• [Work to complete]:
Give again, word for word, each line below starting at the one that contains "at least one, provided" and ending at the one that contains "rewrite decimal_snoc, Hv, Hval. lia.".

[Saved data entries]
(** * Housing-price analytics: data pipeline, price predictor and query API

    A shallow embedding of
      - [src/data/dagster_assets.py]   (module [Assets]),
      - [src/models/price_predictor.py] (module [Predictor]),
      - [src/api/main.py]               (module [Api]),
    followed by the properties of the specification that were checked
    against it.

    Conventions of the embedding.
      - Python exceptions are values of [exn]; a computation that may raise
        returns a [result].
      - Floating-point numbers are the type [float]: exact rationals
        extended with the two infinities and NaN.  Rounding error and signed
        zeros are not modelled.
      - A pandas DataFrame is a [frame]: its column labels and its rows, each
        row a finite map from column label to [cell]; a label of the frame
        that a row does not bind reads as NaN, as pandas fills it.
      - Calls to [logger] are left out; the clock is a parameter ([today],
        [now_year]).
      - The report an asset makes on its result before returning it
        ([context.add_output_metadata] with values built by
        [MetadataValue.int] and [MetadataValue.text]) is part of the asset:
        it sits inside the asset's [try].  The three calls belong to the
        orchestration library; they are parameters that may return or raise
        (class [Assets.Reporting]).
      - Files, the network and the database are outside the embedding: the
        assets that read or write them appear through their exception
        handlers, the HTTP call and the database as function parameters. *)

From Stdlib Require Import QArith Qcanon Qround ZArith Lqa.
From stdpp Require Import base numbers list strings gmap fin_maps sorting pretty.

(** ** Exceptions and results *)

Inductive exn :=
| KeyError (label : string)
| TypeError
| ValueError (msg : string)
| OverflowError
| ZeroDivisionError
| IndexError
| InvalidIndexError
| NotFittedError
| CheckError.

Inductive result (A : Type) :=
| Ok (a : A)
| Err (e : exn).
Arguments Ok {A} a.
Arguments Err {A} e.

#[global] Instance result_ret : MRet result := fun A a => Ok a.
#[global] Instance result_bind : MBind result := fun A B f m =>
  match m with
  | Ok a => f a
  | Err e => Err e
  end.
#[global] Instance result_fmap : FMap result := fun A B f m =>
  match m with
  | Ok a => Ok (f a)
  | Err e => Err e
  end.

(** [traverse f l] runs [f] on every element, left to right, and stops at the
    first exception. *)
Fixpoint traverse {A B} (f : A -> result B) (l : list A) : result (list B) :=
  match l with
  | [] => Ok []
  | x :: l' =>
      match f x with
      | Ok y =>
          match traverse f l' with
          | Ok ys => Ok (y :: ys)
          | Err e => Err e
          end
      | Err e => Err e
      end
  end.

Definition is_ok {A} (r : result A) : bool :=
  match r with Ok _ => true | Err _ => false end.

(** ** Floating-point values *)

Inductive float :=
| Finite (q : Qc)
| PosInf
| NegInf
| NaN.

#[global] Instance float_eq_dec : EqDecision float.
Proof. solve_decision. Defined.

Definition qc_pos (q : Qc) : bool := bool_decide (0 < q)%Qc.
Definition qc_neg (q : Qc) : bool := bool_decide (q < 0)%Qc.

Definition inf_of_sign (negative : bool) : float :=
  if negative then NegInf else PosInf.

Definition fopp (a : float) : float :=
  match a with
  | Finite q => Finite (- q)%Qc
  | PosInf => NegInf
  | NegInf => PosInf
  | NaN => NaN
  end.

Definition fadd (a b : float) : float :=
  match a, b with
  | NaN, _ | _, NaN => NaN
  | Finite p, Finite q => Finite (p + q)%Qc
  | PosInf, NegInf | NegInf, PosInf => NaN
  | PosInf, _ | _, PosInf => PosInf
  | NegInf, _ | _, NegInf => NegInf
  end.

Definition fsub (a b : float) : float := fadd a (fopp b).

---

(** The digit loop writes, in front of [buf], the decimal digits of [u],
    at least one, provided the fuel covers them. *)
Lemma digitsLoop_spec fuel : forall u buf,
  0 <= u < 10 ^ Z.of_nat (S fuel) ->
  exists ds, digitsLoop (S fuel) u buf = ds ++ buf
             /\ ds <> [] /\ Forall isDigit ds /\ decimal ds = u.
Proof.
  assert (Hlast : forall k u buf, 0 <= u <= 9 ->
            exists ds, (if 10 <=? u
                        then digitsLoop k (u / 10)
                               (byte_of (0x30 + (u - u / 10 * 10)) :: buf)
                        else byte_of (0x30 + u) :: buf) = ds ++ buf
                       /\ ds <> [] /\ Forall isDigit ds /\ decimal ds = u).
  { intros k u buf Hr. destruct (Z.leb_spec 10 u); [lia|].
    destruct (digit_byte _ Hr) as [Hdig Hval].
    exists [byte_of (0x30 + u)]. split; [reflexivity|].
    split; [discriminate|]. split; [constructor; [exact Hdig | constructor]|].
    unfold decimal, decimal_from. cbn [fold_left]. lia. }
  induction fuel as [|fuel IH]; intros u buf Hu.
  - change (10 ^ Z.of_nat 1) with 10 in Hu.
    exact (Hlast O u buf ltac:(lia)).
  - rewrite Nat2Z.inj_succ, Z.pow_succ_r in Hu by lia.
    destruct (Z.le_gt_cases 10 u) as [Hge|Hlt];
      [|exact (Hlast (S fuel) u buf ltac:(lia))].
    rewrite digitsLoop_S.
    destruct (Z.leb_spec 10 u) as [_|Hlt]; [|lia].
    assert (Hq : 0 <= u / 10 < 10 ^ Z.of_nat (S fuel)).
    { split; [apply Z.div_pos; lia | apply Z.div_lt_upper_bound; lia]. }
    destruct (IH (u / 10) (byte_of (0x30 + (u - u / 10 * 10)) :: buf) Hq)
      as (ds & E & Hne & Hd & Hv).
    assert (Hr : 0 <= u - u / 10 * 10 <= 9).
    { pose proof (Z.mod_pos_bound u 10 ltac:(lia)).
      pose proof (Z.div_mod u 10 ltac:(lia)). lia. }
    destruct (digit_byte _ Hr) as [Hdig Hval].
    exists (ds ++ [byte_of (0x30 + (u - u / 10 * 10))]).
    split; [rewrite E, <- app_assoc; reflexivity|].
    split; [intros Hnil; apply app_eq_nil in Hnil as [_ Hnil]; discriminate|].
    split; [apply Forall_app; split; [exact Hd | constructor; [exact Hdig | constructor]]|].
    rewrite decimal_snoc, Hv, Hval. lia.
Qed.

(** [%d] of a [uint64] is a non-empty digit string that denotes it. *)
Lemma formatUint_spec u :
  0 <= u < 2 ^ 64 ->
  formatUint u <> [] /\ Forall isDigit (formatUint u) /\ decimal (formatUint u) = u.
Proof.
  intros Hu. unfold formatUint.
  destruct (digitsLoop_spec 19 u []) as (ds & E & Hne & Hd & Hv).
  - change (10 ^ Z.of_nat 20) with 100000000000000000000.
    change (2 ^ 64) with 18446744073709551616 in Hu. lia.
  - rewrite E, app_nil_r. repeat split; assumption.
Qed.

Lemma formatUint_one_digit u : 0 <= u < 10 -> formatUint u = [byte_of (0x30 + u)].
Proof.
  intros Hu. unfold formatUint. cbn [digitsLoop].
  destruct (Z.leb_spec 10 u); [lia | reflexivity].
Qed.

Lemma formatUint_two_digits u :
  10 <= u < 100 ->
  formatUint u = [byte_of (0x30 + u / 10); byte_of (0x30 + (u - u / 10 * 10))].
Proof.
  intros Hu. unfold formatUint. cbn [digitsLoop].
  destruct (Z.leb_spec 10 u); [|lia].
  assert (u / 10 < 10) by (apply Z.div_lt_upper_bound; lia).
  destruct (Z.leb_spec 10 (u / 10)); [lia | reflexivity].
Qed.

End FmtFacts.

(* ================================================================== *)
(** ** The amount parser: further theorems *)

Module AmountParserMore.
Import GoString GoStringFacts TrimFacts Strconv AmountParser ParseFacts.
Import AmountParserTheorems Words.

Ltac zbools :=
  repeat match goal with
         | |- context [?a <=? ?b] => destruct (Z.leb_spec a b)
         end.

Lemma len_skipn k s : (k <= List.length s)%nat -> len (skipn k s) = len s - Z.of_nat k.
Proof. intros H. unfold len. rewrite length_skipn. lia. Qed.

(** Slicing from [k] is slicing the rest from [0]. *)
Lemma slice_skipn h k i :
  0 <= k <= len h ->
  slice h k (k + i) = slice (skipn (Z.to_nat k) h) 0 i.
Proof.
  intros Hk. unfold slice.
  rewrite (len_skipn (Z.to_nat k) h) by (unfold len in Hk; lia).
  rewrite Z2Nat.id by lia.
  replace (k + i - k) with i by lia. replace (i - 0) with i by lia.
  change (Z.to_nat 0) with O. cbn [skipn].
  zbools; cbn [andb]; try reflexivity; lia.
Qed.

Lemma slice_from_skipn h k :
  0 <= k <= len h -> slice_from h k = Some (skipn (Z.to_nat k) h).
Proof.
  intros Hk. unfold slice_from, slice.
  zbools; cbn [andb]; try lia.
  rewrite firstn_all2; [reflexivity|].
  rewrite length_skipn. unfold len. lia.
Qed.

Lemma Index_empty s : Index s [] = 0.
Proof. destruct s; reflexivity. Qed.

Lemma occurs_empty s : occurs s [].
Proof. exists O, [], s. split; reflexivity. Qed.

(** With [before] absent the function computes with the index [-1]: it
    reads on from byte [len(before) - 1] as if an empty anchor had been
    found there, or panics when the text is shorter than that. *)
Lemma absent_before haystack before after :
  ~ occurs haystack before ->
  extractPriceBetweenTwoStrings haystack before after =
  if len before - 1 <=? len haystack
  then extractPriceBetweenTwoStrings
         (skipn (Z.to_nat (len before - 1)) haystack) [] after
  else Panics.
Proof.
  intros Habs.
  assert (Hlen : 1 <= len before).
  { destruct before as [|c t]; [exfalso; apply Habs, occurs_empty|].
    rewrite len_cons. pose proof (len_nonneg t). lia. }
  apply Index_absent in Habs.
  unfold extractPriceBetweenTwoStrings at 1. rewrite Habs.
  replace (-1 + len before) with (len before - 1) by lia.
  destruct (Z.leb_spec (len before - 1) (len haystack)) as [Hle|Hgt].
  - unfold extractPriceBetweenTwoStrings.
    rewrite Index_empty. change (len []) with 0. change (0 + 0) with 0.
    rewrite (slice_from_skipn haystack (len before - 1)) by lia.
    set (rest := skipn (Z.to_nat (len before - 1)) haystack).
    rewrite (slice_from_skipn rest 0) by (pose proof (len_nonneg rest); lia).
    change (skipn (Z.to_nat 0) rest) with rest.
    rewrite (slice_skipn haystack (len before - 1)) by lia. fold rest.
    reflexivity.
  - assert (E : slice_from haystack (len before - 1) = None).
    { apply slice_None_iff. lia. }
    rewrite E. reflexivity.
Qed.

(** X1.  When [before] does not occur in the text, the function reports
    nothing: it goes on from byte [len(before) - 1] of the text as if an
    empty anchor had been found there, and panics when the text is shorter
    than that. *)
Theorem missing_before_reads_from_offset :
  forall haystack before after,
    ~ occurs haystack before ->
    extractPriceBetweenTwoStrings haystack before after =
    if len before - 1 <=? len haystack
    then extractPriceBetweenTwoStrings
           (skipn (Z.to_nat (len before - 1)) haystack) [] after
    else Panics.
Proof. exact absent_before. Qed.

• [Response box]:
    at least one, provided the fuel covers them. *)
Lemma digitsLoop_spec fuel : forall u buf,
  0 <= u < 10 ^ Z.of_nat (S fuel) ->
  exists ds, digitsLoop (S fuel) u buf = ds ++ buf
             /\ ds <> [] /\ Forall isDigit ds /\ decimal ds = u.
Proof.
  assert (Hlast : forall k u buf, 0 <= u <= 9 ->
            exists ds, (if 10 <=? u
                        then digitsLoop k (u / 10)
                               (byte_of (0x30 + (u - u / 10 * 10)) :: buf)
                        else byte_of (0x30 + u) :: buf) = ds ++ buf
                       /\ ds <> [] /\ Forall isDigit ds /\ decimal ds = u).
  { intros k u buf Hr. destruct (Z.leb_spec 10 u); [lia|].
    destruct (digit_byte _ Hr) as [Hdig Hval].
    exists [byte_of (0x30 + u)]. split; [reflexivity|].
    split; [discriminate|]. split; [constructor; [exact Hdig | constructor]|].
    unfold decimal, decimal_from. cbn [fold_left]. lia. }
  induction fuel as [|fuel IH]; intros u buf Hu.
  - change (10 ^ Z.of_nat 1) with 10 in Hu.
    exact (Hlast O u buf ltac:(lia)).
  - rewrite Nat2Z.inj_succ, Z.pow_succ_r in Hu by lia.
    destruct (Z.le_gt_cases 10 u) as [Hge|Hlt];
      [|exact (Hlast (S fuel) u buf ltac:(lia))].
    rewrite digitsLoop_S.
    destruct (Z.leb_spec 10 u) as [_|Hlt]; [|lia].
    assert (Hq : 0 <= u / 10 < 10 ^ Z.of_nat (S fuel)).
    { split; [apply Z.div_pos; lia | apply Z.div_lt_upper_bound; lia]. }
    destruct (IH (u / 10) (byte_of (0x30 + (u - u / 10 * 10)) :: buf) Hq)
      as (ds & E & Hne & Hd & Hv).
    assert (Hr : 0 <= u - u / 10 * 10 <= 9).
    { pose proof (Z.mod_pos_bound u 10 ltac:(lia)).
      pose proof (Z.div_mod u 10 ltac:(lia)). lia. }
    destruct (digit_byte _ Hr) as [Hdig Hval].
    exists (ds ++ [byte_of (0x30 + (u - u / 10 * 10))]).
    split; [rewrite E, <- app_assoc; reflexivity|].
    split; [intros Hnil; apply app_eq_nil in Hnil as [_ Hnil]; discriminate|].
    split; [apply Forall_app; split; [exact Hd | constructor; [exact Hdig | constructor]]|].
    rewrite decimal_snoc, Hv, Hval. lia.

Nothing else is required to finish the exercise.